Wie gut sind da andere EU-Staaten eingestellt, wie weit ist die EU „circular“?
Im globalen Vergleich liegen wir nur im Durchschnitt, zu lernen gibt es von anderen noch viel. Das sind vor allem intelligentere Regeln in finanzieller Hinsicht, wie geringere Steuern auf wiedergebrauchte Rohstoffe und Materialien oder neue Kollaborationsplattformen, die in manchen Ländern wie Finnland oder Holland entstehen: circular Hubs und Hotspots, die permanent Regierung und Wirtschaft vernetzen, um bessere Entscheidungen zu fällen, die den Standort, Jobs und Innovation stärken.
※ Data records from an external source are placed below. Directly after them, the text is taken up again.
(** The halves of [ks], in blocks with the ids [i1] and [i2]. *)
Lemma ranges_share C C' lo es1 es2 i1 i2 hi ks n k :
  ranges C lo es1 -> ranges C hi es2 -> upto lo es1 < hi ->
  (forall i, i ∈ es1.*2 \/ i ∈ es2.*2 -> C' i = C i) ->
  StronglySorted key_lt ks -> Forall (fun k => upto lo es1 < k.1 <= hi) ks ->
  (0 < n < length ks)%nat -> ks !! (n - 1)%nat = Some k ->
  block_ok (C' i1) 0 -> keys_of (C' i1) = take n ks -> block_ok (C' i2) 0 -> keys_of (C' i2) = drop n ks ->
  ranges C' lo (es1 ++ (k.1, i1) :: (hi, i2) :: es2) /\
  flat C' (es1 ++ (k.1, i1) :: (hi, i2) :: es2) = flat C es1 ++ ks ++ flat C es2.
Proof.
  intros H1 H2 Hhi Hc Hs Hr Hn Hk Hd1 E1 Hd2 E2. destruct (sorted_halves ks n k Hs Hk ltac:(lia)) as [Hle Hgt].
  pose proof (take_drop n ks) as Etd. pose proof Hs as Hs'. rewrite <- Etd in Hs', Hr. apply Forall_app in Hr as [Hr1 Hr2].
  apply StronglySorted_app in Hs' as (_ & Hs1 & Hs2).
  assert (upto lo es1 < k.1 < hi) as Hkb.
  { rewrite Forall_forall in Hr1, Hr2, Hgt. assert (k ∈ take n ks) as Hin by (apply elem_of_take; exists (n - 1)%nat; split; [done|lia]).
    specialize (Hr1 k Hin). destruct (lookup_lt_is_Some_2 ks n) as [a Ha]; [lia|].
    assert (a ∈ drop n ks) as Hina by (apply (list_elem_of_lookup_2 _ 0); by rewrite lookup_drop, Nat.add_0_r).
    specialize (Hr2 a Hina). specialize (Hgt a Hina). lia. }
  split.
  - apply ranges_app. split; [apply (ranges_ext C); auto|]. cbn [ranges fst snd]. split; [lia|]. split; [|split; [lia|split]].
    + apply (keys_in_part _ _ _ (take n ks)); [done|done| |done]. apply Forall_forall. intros a Ha.
      rewrite Forall_forall in Hr1, Hle. specialize (Hr1 a Ha). specialize (Hle a Ha). lia.
    + apply (keys_in_part _ _ _ (drop n ks)); [done|done| |done]. apply Forall_forall. intros a Ha.
      rewrite Forall_forall in Hr2, Hgt. specialize (Hr2 a Ha). specialize (Hgt a Ha). lia.
    + apply (ranges_ext C); auto.
  - rewrite flat_app, !flat_cons. cbn [snd]. rewrite E1, E2, (flat_ext C C' es1), (flat_ext C C' es2) by auto.
    rewrite (app_assoc (take n ks)). by rewrite Etd.
Qed.

(** ** Lists of keys as maps *)

(** The map [m] has the keys of [ks]. *)
Definition map_of (m : gmap Z Z) ks : Prop := forall h k, m !! h = Some k <-> (h, k) ∈ ks.

Lemma map_of_perm m ks ks' : ks ≡ₚ ks' -> map_of m ks -> map_of m ks'.
Proof. intros Hp Hm h k. by rewrite <- Hp. Qed.

Lemma map_of_fst m ks h : map_of m ks -> m !! h = None <-> ~ h ∈ ks.*1.
Proof.
  intros Hm. split.
  - intros Hn ([h' k] & -> & Hin)%list_elem_of_fmap. apply Hm in Hin. cbn in Hn. congruence.
  - intros Hn. destruct (m !! h) as [k|] eqn:E; [|done]. apply Hm in E. destruct Hn. apply list_elem_of_fmap. by exists (h, k).
Qed.

Lemma map_of_insert m ks ks' h k : map_of m ks -> m !! h = None -> ks' ≡ₚ (h, k) :: ks -> map_of (<[h := k]> m) ks'.
Proof.
  intros Hm Hn Hp h' k'. rewrite Hp, elem_of_cons, lookup_insert_Some, (Hm h' k'). split.
  - intros [[-> ->]|[_ Hin]]; auto.
  - intros [[= -> ->]|Hin]; [by left|right]. split; [|done]. intros ->. apply Hm in Hin. congruence.
Qed.

Lemma map_of_delete m ks ks' h k : map_of m ks -> NoDup ks.*1 -> ks ≡ₚ (h, k) :: ks' -> map_of (delete h m) ks'.
Proof.
  intros Hm Hn Hp h' k'. rewrite lookup_delete_Some, (Hm h' k'), Hp, elem_of_cons.
  assert (NoDup ((h, k) :: ks').*1) as Hn' by by rewrite <- Hp. cbn in Hn'. apply NoDup_cons in Hn' as [Hh _]. split.
  - intros [Hne [[= -> ->]|Hin]]; done.
  - intros Hin. split; [|by right]. intros ->. apply Hh, list_elem_of_fmap. by exists (h', k').
Qed.

Lemma keys_in_delete lo hi d d' n : keys_in lo hi d -> block_ok d' 0 -> keys_of d' = delete n (keys_of d) -> keys_in lo hi d'.
Proof.
  intros (_ & Hr & Hn) Hd E. split; [done|]. rewrite E. split.
  - apply Forall_delete, Hr.
  - rewrite list_fmap_delete. revert Hn. generalize (keys_of d).*1. clear. intros l Hn. revert n.
    induction Hn as [|a l Ha Hn IH]; intros [|n]; cbn; [constructor|constructor|done|]. constructor; [|apply IH].
    intros Hin. apply Ha. eapply elem_of_sublist; [exact Hin|apply sublist_delete].
Qed.

Lemma keys_in_append lo hi d d' h k : keys_in lo hi d -> block_ok d' 0 -> keys_of d' = keys_of d ++ [(h, k)] ->
  lo < h <= hi -> ~ h ∈ (keys_of d).*1 -> keys_in lo hi d'.
Proof.
  intros (_ & Hr & Hn) Hd E Hh Hni. split; [done|]. rewrite E. split.
  - apply Forall_app. split; [done|]. constructor; [exact Hh|constructor].
  - rewrite fmap_app. apply NoDup_app. split; [done|]. split; [|apply NoDup_singleton].
    intros h' Hin ->%list_elem_of_singleton. done.
Qed.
Das sollte unser Ziel sein, wir brauchen dafür einen nationalen Schulterschluss.
Wo sind die Potenziale?
Am Bau, bei der Mobilität, bei der Nahrung und der Landwirtschaft sowie bei den Handelsprodukten, die symbolisch geworden sind für eine Wegwerfgesellschaft wie Elektronik oder Textil.
Sie sind Experte beim Thema global circularity – was sehen Sie da als Trends?
Zirkuläre Schuhe, zirkulärer Zement oder zirkuläre Autos – das passiert schon alles. In Frankreich hat es gerade ein erstes circular Start-up geschafft, eine Unicorn Bewertung zu haben (Bewertung über 1 Milliarde US-Dollar, Anm.). Das ist großartig.
Das ist auch Teil des Green Deal der EU – wo stehen wir Österreicher?
In Österreich bauen wir auf viel auf: Unsere Erfahrung von smarten Unternehmern – in Industrie und KMUs – die Innovationsfreudigkeit und generationentauglich wirtschaften wollen. Unser Circular Economy Summit am 22. März, den wir mit Ministerin Gewessler organisieren, wird das zeigen und tolle Unternehmen vor den Vorhang holen, die auch global für Furore sorgen.
Die Europäische Union produziert jährlich mehr als 2,5 Milliarden Tonnen Abfall. Die EU-Rechtsvorschriften für die Abfallwirtschaft werden derzeit aktualisiert, um den Übergang von einer Linearwirtschaft zu einer Kreislaufwirtschaft zu fördern.
Da geht es etwa um nachhaltigere Produktgestaltung. Das zielt darauf ab, das Abfallaufkommen zu verringern und den Verbraucherschutz zu stärken, beispielsweise mit einem echten „Recht auf Reparatur“. Der Aktionsplan ist ein wesentlicher Baustein des Green Deal der EU und Teil der neuen EU-Industriestrategie. Der Schwerpunkt soll dabei auf ressourcenintensive Sektoren wie Elektronik, Kunststoffe, Textilien und Bauwesen gelegt werden.
Ziel ist, den Lebenszyklus der Produkte zu verlängern. In der Praxis bedeutet das, dass Abfälle auf ein Minimum reduziert werden sollen. Nachdem ein Produkt das Ende seiner Lebensdauer erreicht hat, verbleiben die Ressourcen und Materialien so weit wie möglich in der Wirtschaft. Sie werden also immer wieder produktiv weiterverwendet, um weiterhin Wertschöpfung zu generieren.
Österreich müsse sich da nicht verstecken, sagt Kreislauf-Experte Harald Friedl: Firmen wie Lenzing (Fasern aus Holz), Wolford (Textilien), Lafarge (Zement) oder Holcim (Baustoffe) seien Top-Beispiele der Industrie in Österreich. Andererseits würden auch Start-ups und Scale-ups (das sind Start-ups mit schnellem Wachstum) wie Refurbed (Elektronik), Eloop (E-Carsharing), unverschwendet (Lebensmittel) oder Matwash (Matratzenreinigung) auch international als Vorreiter gelten.